Cycle-GAN

7 min readSep 10, 2021

In my two most recent posts, I discussed conditional GANs as well as ResNets and VGG-16/19 in detail. I used a conditional GAN to learn to create images of numbers using the MNIST handwritten data set. The simple GAN I created worked well and was able to learn how to write different numbers with variation. This week I worked on a similar project at the intersection of all of these concepts, image to image translation. Image to Image translation is defined as the task of transferring the semantic context of an image in one set, X, to another set, Y. For example, translating satellite imaging to street maps, converting zebras to horses, and transforming pictures to paintings.

Fig 1: Example outputs from cycle-GAN [1]

Generative networks such as encoders and auto encoders are naturally suited to image to image translation tasks and an adversarial framework provides an effective way for ‘learning’ the correct loss function. One of the simplest neural networks we could design for image to image translation would have the shape of an autoencoder or VAE [3]. Autoencoders roughly work by stacking a decoder on an encoder. The encoder converts the image to some latent code and the decoder converts it to the final output image. We can improve this architecture by introducing skip connections as done in [4]. However, in both cases, we have two major shortcomings: (1) we must define a loss function on images and (2) the generator learns a mapping between image pairs, not between distributions. To address the first shortcoming, we can introduce a new loss: the perceptual loss [2]. It has been shown repeatedly that training a generator on images using L1 or euclidean loss alone results in blurry and unclear images. [2] shows that by comparing the L2 loss of the activations caused by feeding two images through a pre-trained deep convnet can allow the generator to learn to generate much better images (perceptual loss).

Even with a perceptual loss, if we opt to work in a non-adversarial framework, then we can still only hope to learn a mapping between image pairs. For instance, a neural network such as the one proposed in [2] learns a mapping from images to images stylized based on a single other photo as shown in figure 2.

Fig 2: Example outputs from “Perceptual Losses for Real-Time Style Transfer and Super-Resolution” [2]
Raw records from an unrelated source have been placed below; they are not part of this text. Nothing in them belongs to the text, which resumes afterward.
(** Culling counts the peers it deletes, and keeps those that are connected,
    that transfer or that were connected lately. *)
Lemma cull_loop_ok timer flags es l c : 0 <= c -> c + zlen es < 2 ^ 32 -> NoDup (snd <$> es) ->
  (forall e, e ∈ es -> is_Some (peers l !! snd e)) ->
  (forall e i, e ∈ es -> peers l !! snd e = Some i -> is_blocked i = true -> keep_peer timer flags i = true) ->
  exists es' l', cull_loop timer flags es l c = Ok (es', l', c + (zlen es - zlen es')) /\ sublist es' es /\
    entries l' = entries l /\ m_available_list l' = m_available_list l /\
    (forall p, p ∉ snd <$> es -> peers l' !! p = peers l !! p) /\
    (forall e, e ∈ es -> exists i, peers l !! snd e = Some i /\
      (if keep_peer timer flags i then (e ∈ es') /\ peers l' !! snd e = Some i
       else (e ∉ es') /\ peers l' !! snd e = None)).
Proof.
  revert l c. induction es as [|[k p] es IH]; intros l c Hc Hsz Hn Hp Hb.
  { exists [], l. cbn [cull_loop]. split_and!; try done; [|intros e He; by apply elem_of_nil in He].
    by rewrite Z.sub_diag, Z.add_0_r. }
  rewrite fmap_cons in Hn. apply NoDup_cons in Hn as [Hnp Hn]. cbn [snd] in Hnp.
  assert (Hzl : zlen ((k, p) :: es) = 1 + zlen es) by (unfold zlen; simpl length; lia).
  pose proof (zlen_nonneg es) as Hz0.
  destruct (Hp (k, p) ltac:(left)) as [i Hi]. cbn [snd] in Hi. cbn [cull_loop]. unfold peer. rewrite Hi. res_simpl.
  assert (Hother : forall e, e ∈ es -> snd e <> p).
  { intros e He <-. apply Hnp, list_elem_of_fmap. eauto. }
  destruct (keep_peer timer flags i) eqn:Ek.
  - destruct (IH l c) as (es' & l' & E & G1 & G2 & G3 & G4 & G5); try done; [lia|intros e He; apply Hp; by right|
      intros e j He; apply Hb; by right|]. rewrite E. res_simpl. exists ((k, p) :: es'), l'. split_and!; try done.
    + assert (Hzl' : zlen ((k, p) :: es') = 1 + zlen es') by (unfold zlen; simpl length; lia).
      rewrite Hzl, Hzl'. do 2 f_equal. lia.
    + by constructor.
    + intros q Hq. apply G4. intros Hin. apply Hq. by right.
    + intros e [->|He]%elem_of_cons.
      * cbn [snd]. exists i. rewrite Ek. split; [done|]. split; [left|]. by rewrite G4.
      * destruct (G5 e He) as (j & Hj & Hk). exists j. split; [done|].
        destruct (keep_peer timer flags j); [split; [right|]; by destruct Hk|]. destruct Hk as [Hk1 Hk2].
        split; [|done]. intros [->|]%elem_of_cons; [by specialize (Hother _ He)|done].
  - assert (Hnb : is_blocked i = false).
    { destruct (is_blocked i) eqn:Ebl; [|done]. rewrite (Hb (k, p) i) in Ek; [done|left|done|done]. }
    rewrite Hnb. res_simpl. rewrite (u32_small (c + 1)) by lia.
    destruct (IH (mkPeerList (delete p (peers l)) (entries l) (m_available_list l)) (c + 1)) as
      (es' & l' & E & G1 & G2 & G3 & G4 & G5); cbn [peers]; try done; [lia|lia| | |].
    { intros e He. rewrite lookup_delete_ne by (apply not_eq_sym, Hother, He). apply Hp. by right. }
    { intros e j He. rewrite lookup_delete_ne by (apply not_eq_sym, Hother, He). apply Hb. by right. }
    rewrite E. exists es', l'. split_and!; try done.
    + rewrite Hzl. do 2 f_equal. lia.
    + by constructor.
    + intros q Hq. rewrite G4 by (intros Hin; apply Hq; by right). cbn [peers]. rewrite lookup_delete_ne; [done|].
      intros ->. apply Hq. left.
    + intros e [->|He]%elem_of_cons.
      * cbn [snd]. exists i. rewrite Ek. split; [done|]. split; [|rewrite G4 by done; apply lookup_delete_eq].
        intros Hin. apply (elem_of_sublist es' es) in Hin; [|done]. by specialize (Hother _ Hin).
      * destruct (G5 e He) as (j & Hj & Hk). exists j. cbn [peers] in Hj.
        rewrite lookup_delete_ne in Hj by (apply not_eq_sym, Hother, He). done.
Qed.

Lemma sublist_in_order es fs : sublist es fs -> in_order fs -> in_order es.
Proof.
  unfold in_order. induction 1 as [|e es fs Hsub IH|e es fs Hsub IH]; intros Hs; [done| |].
  - apply StronglySorted_inv in Hs as [Hs Hf]. constructor; [by apply IH|].
    rewrite Forall_forall in *. intros x Hx. apply Hf. by apply (elem_of_sublist es).
  - apply StronglySorted_inv in Hs as [Hs _]. by apply IH.
Qed.

(** Culling leaves the peers to be kept, and these only; a blocked peer that
    is not to be kept would fail the assertion of its destructor. *)
Theorem cull_peers_filters (now flags : Z) (l : PeerList) :
  let timer := if flag_set flags cull_old then u32 (now - 24 * 60 * 60) else 0 in
  list_ok l -> zlen (entries l) < 2 ^ 32 ->
  (forall p i, peers l !! p = Some i -> is_blocked i = true -> keep_peer timer flags i = true) ->
  exists l', cull_peers now flags l = Ok (zlen (entries l) - zlen (entries l'), l') /\ list_ok l' /\
    sublist (entries l') (entries l) /\ m_available_list l' = m_available_list l /\
    (forall p, peers l' !! p = (i ← peers l !! p; if keep_peer timer flags i then Some i else None)).
Proof.
  intros timer Hl Hsz Hb. unfold cull_peers. fold timer. pose proof Hl as [H1 H2 H3 H4 H5].
  assert (Hpk : forall e, e ∈ entries l -> is_Some (peers l !! snd e)).
  { intros [k p] He. destruct (H3 k p He) as (i & Hi & _). cbn [snd]. by rewrite Hi. }
  destruct (cull_loop_ok timer flags (entries l) l 0) as (es & l' & E & G1 & G2 & G3 & G4 & G5);
    [lia|lia|done|done|intros e i _; apply Hb|]. rewrite E. res_simpl. rewrite Z.add_0_l.
  assert (Hpeers : forall p, peers l' !! p = (i ← peers l !! p; if keep_peer timer flags i then Some i else None)).
  { intros p. destruct (decide (p ∈ snd <$> entries l)) as [([k q] & Hq & He)%list_elem_of_fmap|Hnot].
    - cbn in Hq. subst q. destruct (G5 _ He) as (i & Hi & Hk). cbn [snd] in *. rewrite Hi. cbn.
      by destruct (keep_peer timer flags i); destruct Hk.
    - rewrite G4 by done. destruct (peers l !! p) eqn:Hp; [|done]. exfalso. apply Hnot, H4. by rewrite Hp. }
  exists (mkPeerList (peers l') es (m_available_list l')). split; [done|]. cbn [entries peers m_available_list]. split_and!; [|done|done|done].
  split; cbn [entries peers m_available_list].
  - by apply (sublist_in_order _ (entries l)).
  - apply (sublist_NoDup _ (snd <$> entries l)); [done|]. by apply fmap_sublist.
  - intros k p He. assert (He' : (k, p) ∈ entries l) by by apply (elem_of_sublist es).
    destruct (H3 k p He') as (i & Hi & Hin). exists i. split; [|done]. destruct (G5 _ He') as (j & Hj & Hk).
    cbn [snd] in *. rewrite Hi in Hj. injection Hj as <-. by destruct (keep_peer timer flags i); destruct Hk.
  - intros p. rewrite Hpeers. destruct (peers l !! p) as [i|] eqn:Hp; [|by intros [? ?]]. cbn.
    destruct (keep_peer timer flags i) eqn:Ek; [|by intros [? ?]]. intros _.
    pose proof (H4 p ltac:(by rewrite Hp)) as ([k q] & Hq & He)%list_elem_of_fmap. cbn in Hq. subst q.
    destruct (G5 _ He) as (j & Hj & Hk). cbn [snd] in *. rewrite Hp in Hj. injection Hj as <-. rewrite Ek in Hk.
    apply list_elem_of_fmap. exists (k, p). by destruct Hk.
  - by rewrite G3.
Qed.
We can attempt to overcome both of these shortcomings by introducing an adversarial training framework. GANs overcome (1) easily since they learn an underlying loss function that is application appropriate. One of the first GANs to gain popularity for image to image translation was pix-2-pix in [5]. They introduced a conditional GAN where the generator was a U-net style auto encoder which was trained on image pairs. They showed that pix-2-pix was capable of learning how to infill, segment, and colorize images (among other applications). Pix-2-pix also introduced a novel discriminator they called the PatchGAN discriminator. Rather than trying to label an entire image as real or fake, a PatchGAN works on H x W patches and scales to arbitrary sized images since it is fully convolutional. They found that this discriminator is able to perform better while having few parameters than a full image discriminator.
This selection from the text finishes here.